Pour avoir de la visibilité sur les réseaux sociaux, il faut beaucoup d'abonnés. Aujourd'hui, David Michigan se targue d’avoir 18 millions d’abonnés…C'est plus que le youtubeur Squeezie, l’acteur Timothée Chalamet qui a joué dans Willy Wonka ou encore que le DJ David Guetta…Pourtant, en regardant son compte Instagram, ses photos ne recueillent que 150 ou 500 likes. Un record à 5 000 likes pour une vidéo avec des filles en maillot de bain. Où sont les 17 995 000 abonnés ?
Certains youtubeurs n’hésitent pas à qualifier ces abonnés de "factices". Babor Lelefan a enquêté il y a 3 ans…Pour lui, la majorité de ces followers seraient en fait des bots achetés, ce qui coûterait entre 3 euros et 250 euros, selon les formules choisies. "Je pense qu'il [David Michigan ndlr] a dû dépenser 100 000 euros," analyse Pierre du site Youboost. "Ce sont des comptes qui vont s'abonner, qui s'appellent un deux trois quatre cinq six, qui n'ont pas de photo. Ni de profil, ni de feed. Zéro abonné et 4 000 abonnements. Ce sont les premiers prix et tu es sûr que dans les 24 heures, tu n'auras plus rien [nettoyé par Instagram ndlr]. Ce que David Michigan a à peu près, c'est des "low quality". Ils ont quand même une photo de profil, comme s'ils étaient un peu actifs, avec quelques publications, etc. Ca coûte un peu plus cher à nous revendeur, parce que c'est un robot un peu plus performant qui les fait."

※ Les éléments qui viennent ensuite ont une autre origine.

(* ===== verification/WorkSplitProps.v ===== *)
(** * Dividing work between cores: what the functions compute

    A grid of [w] lanes and [h] lines is counted line by line, by rows or by
    columns.  [num_cores_to_corerange_set] covers a segment of that count
    ([filled]), and [split_work_to_cores] divides the segment in two. *)
From Stdlib Require Import Sorted.
From S2P Require Import Prelude CoreCoord CoreCoordProps WorkSplit.

(** The driver's order refines the componentwise order. *)
Definition coord_mono (coord_lt : CoreCoord → CoreCoord → bool) : Prop :=
  ∀ a b, x a <= x b → y a <= y b → a ≠ b → coord_lt a b = true.

Definition pt (rw : bool) (l k : Z) : CoreCoord := if rw then mk_coord l k else mk_coord k l.
Definition idx (rw : bool) (w : Z) (c : CoreCoord) : Z := line rw c * w + lane rw c.

Lemma lane_pt rw l k : lane rw (pt rw l k) = l.
Proof. by destruct rw. Qed.
Lemma line_pt rw l k : line rw (pt rw l k) = k.
Proof. by destruct rw. Qed.
Lemma pt_eta rw c : pt rw (lane rw c) (line rw c) = c.
Proof. by destruct rw, c. Qed.

Lemma idx_lt w a b l k : 0 <= a < w → 0 <= l <= w → b * w + a < k * w + l ↔ b < k ∨ (b = k ∧ a < l).
Proof.
  intros Ha Hl. destruct (Z.lt_trichotomy b k) as [H|[->|H]].
  - assert ((b + 1) * w <= k * w) by (apply Z.mul_le_mono_nonneg_r; lia). lia.
  - lia.
  - assert ((k + 1) * w <= b * w) by (apply Z.mul_le_mono_nonneg_r; lia). lia.
Qed.

Lemma cell_lanes rw r i j :
  cell r i j ↔ lane rw (start_coord r) <= lane rw (mk_coord i j) <= lane rw (end_coord r)
             ∧ line rw (start_coord r) <= line rw (mk_coord i j) <= line rw (end_coord r).
Proof. unfold cell. destruct rw; simpl; lia. Qed.

Lemma good_lanes rw r :
  good r ↔ 0 <= lane rw (start_coord r) <= lane rw (end_coord r)
         ∧ 0 <= line rw (start_coord r) <= line rw (end_coord r)
         ∧ lane rw (end_coord r) < 2 ^ 31 ∧ line rw (end_coord r) < 2 ^ 31.
Proof. unfold good. destruct rw; simpl; tauto. Qed.

Section fill.
Context (coord_lt : CoreCoord → CoreCoord → bool) (Hlt : coord_order coord_lt).
Abbreviation rlt := (range_lt coord_lt).
Abbreviation is_set rs := (StronglySorted (λ a b, rlt a b = true) rs).

(** [num_cores_to_corerange_set] in terms of lanes and lines. *)
Definition fill (rw : bool) (w : Z) (start : CoreCoord) (target : Z) : outcome (list CoreRange) :=
  '(rs, more, c) ←
    (if negb (lane rw start =? 0) && (u64 (w - lane rw start) <? target) then
       b ← CoreRange_make start (pt rw (u32 (w - 1)) (line rw start));
       Ok (set_insert coord_lt b [], u32 (target - range_size b), pt rw 0 (u64 (line rw start + 1)))
     else Ok ([], target, start));
  '(rs, more, c) ←
    (if w <? more then
       n ← udiv more w;
       b ← CoreRange_make c (pt rw (u32 (w - 1)) (u64 (line rw c + n - 1)));
       Ok (set_insert coord_lt b rs, u32 (more - range_size b), pt rw 0 (u64 (line rw c + n)))
     else Ok (rs, more, c));
  if 0 <? more then
    b ← CoreRange_make c (pt rw (u64 (lane rw c + more - 1)) (line rw c));
    Ok (set_insert coord_lt b rs)
  else Ok rs.

Lemma num_cores_to_corerange_set_fill start target grid rw :
  num_cores_to_corerange_set coord_lt start target grid rw =
  (_ ← check ((x start <? u32 (x grid)) && (y start <? u32 (y grid))) TT_FATAL;
   _ ← check (target <=? total_available_cores start (u32 (x grid)) (u32 (y grid)) rw) TT_FATAL;
   fill rw (u32 (lane rw grid)) start target).
Proof. by destruct rw. Qed.

Context (rw : bool) (w h : Z) (Hw : 1 <= w < 2147483648) (Hh : 1 <= h < 2147483648).
Context (Hwh : w * h < 4294967296).

Definition segment (i e : Z) (c : CoreCoord) : Prop :=
  0 <= lane rw c < w ∧ 0 <= line rw c < h ∧ i <= idx rw w c < e.

(** [rs] covers the cores counted from [i] to [e]. *)
Record fills (i e : Z) (rs : list CoreRange) : Prop := mk_fills {
  fills_set : is_set rs;
  fills_good : ∀ r, r ∈ rs → good r;
  fills_apart : ∀ a b, a ∈ rs → b ∈ rs → a ≠ b → apart a b;
  fills_cells : ∀ a b, covered rs a b ↔ segment i e (mk_coord a b)
}.

Lemma fills_nil i : fills i i [].
Proof.
  split; [constructor|by intros ? ?%elem_of_nil|by intros ?? ?%elem_of_nil|].
  intros a b. split; [by intros (? & ?%elem_of_nil & _)|]. unfold segment. lia.
Qed.

Lemma fills_insert i m e rs r :
  fills i m rs → i <= m <= e → good r → (∀ a b, cell r a b ↔ segment m e (mk_coord a b)) →
  fills i e (set_insert coord_lt r rs).
Proof.
  intros [Hset Hgood Hap Hcells] Hm Hr Hc.
  assert (Hnew : ∀ r', r' ∈ rs → apart r r').
  { intros r' Hr'. apply apart_spec; [done|by apply Hgood|]. intros (a & b & H1 & H2).
    apply Hc in H1. assert (covered rs a b) as H3%Hcells by (by exists r').
    unfold segment in *. lia. }
  split.
  - by apply set_insert_is_set.
  - intros r' [->|?]%elem_of_set_insert; auto.
  - intros a b [->|Ha]%elem_of_set_insert [->|Hb]%elem_of_set_insert Hne; auto; [done|].
    specialize (Hnew a Ha). unfold apart in *. lia.
  - intros a b. unfold covered. setoid_rewrite elem_of_set_insert; [|done..]. split.
    + intros (r' & [->|Hr'] & Hcell).
      * apply Hc in Hcell. unfold segment in *. lia.
      * assert (covered rs a b) as H3%Hcells by (by exists r'). unfold segment in *. lia.
    + intros Hs. destruct (decide (idx rw w (mk_coord a b) < m)).
      * assert (segment i m (mk_coord a b)) as (r' & ? & ?)%Hcells by (unfold segment in *; lia).
        exists r'. auto.
      * exists r. split; [by left|]. apply Hc. unfold segment in *. lia.
Qed.

Lemma cells_line l k n a b :
  0 <= l → 1 <= n → l + n <= w → 0 <= k < h →
  cell (mk_range (pt rw l k) (pt rw (l + n - 1) k)) a b
  ↔ segment (k * w + l) (k * w + l + n) (mk_coord a b).
Proof.
  intros. rewrite (cell_lanes rw). simpl. rewrite !lane_pt, !line_pt. unfold segment, idx.
  generalize (lane rw (mk_coord a b)) (line rw (mk_coord a b)). intros a' b'.
  pose proof (idx_lt w a' b' l k). pose proof (idx_lt w a' b' (l + n) k). lia.
Qed.

Lemma cells_lines k n a b :
  0 <= k → 1 <= n → k + n <= h →
  cell (mk_range (pt rw 0 k) (pt rw (w - 1) (k + n - 1))) a b
  ↔ segment (k * w) ((k + n) * w) (mk_coord a b).
Proof.
  intros. rewrite (cell_lanes rw). simpl. rewrite !lane_pt, !line_pt. unfold segment, idx.
  generalize (lane rw (mk_coord a b)) (line rw (mk_coord a b)). intros a' b'.
  pose proof (idx_lt w a' b' 0 k). pose proof (idx_lt w a' b' 0 (k + n)). lia.
Qed.

Lemma box_make c l2 k2 :
  lane rw c <= l2 → line rw c <= k2 →
  CoreRange_make c (pt rw l2 k2) = Ok (mk_range (pt rw (lane rw c) (line rw c)) (pt rw l2 k2)).
Proof.
  intros. rewrite pt_eta. apply CoreRange_make_good; unfold lane, line in *; destruct rw; simpl; lia.
Qed.

Lemma box_good l1 k1 l2 k2 :
  0 <= l1 <= l2 → l2 < 2147483648 → 0 <= k1 <= k2 → k2 < 2147483648 →
  good (mk_range (pt rw l1 k1) (pt rw l2 k2)).
Proof. intros. apply (good_lanes rw). simpl. rewrite !lane_pt, !line_pt. lia. Qed.

Lemma box_size l1 k1 l2 k2 :
  0 <= l1 <= l2 → l2 < 2147483648 → 0 <= k1 <= k2 → k2 < 2147483648 →
  range_size (mk_range (pt rw l1 k1) (pt rw l2 k2)) = (l2 - l1 + 1) * (k2 - k1 + 1).
Proof.
  intros. unfold range_size. destruct rw; simpl; rewrite (u64_small (l2 - l1 + 1)), (u64_small (k2 - k1 + 1)) by lia;
    rewrite u64_small by nia; lia.
Qed.

(** The state between the steps of [fill]: the cores up to [c] are covered and
    [more] remain. *)
Record filling (i e : Z) (rs : list CoreRange) (more : Z) (c : CoreCoord) : Prop := mk_filling {
  fg_fills : fills i (e - more) rs;
  fg_more : 0 <= more /\ i <= e - more;
  fg_lane : 0 <= lane rw c < w /\ 0 <= line rw c;
  fg_idx : idx rw w c + more = e
}.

Toujours selon l'enquête de Babor Lelefan, demander à David Michigan de passer dans sa story, avec sa photo et "gofollow @..." coûte 300 dollars. 4 à 5 personnes par jour passeraient ainsi, dans l'espoir de booster leur compte. Si les 18 millions d'abonnés sont en grande majorité des bots, cela ne risque donc pas de ramener de la visibilité...
Suite à cette enquête, David Michigan a porté plainte pour dénigrement au tribunal de commerce. Il a perdu en première instance et ne s'est pas présenté à l'appel. Contacté, le youtubeur Babor Lelefan ne souhaite plus commenter cette affaire.
A Tahiti, l’influenceur au marketing bien huilé est ressorti libre de sa garde-à-vue. Une autre formation réservée aux affiliés est prévue le 11 mars dans un grand hôtel de la côte Ouest de Tahiti.
Aujourd’hui, David Michigan vit en Argentine...qui n’a pas d’accord d’extradition avec la France.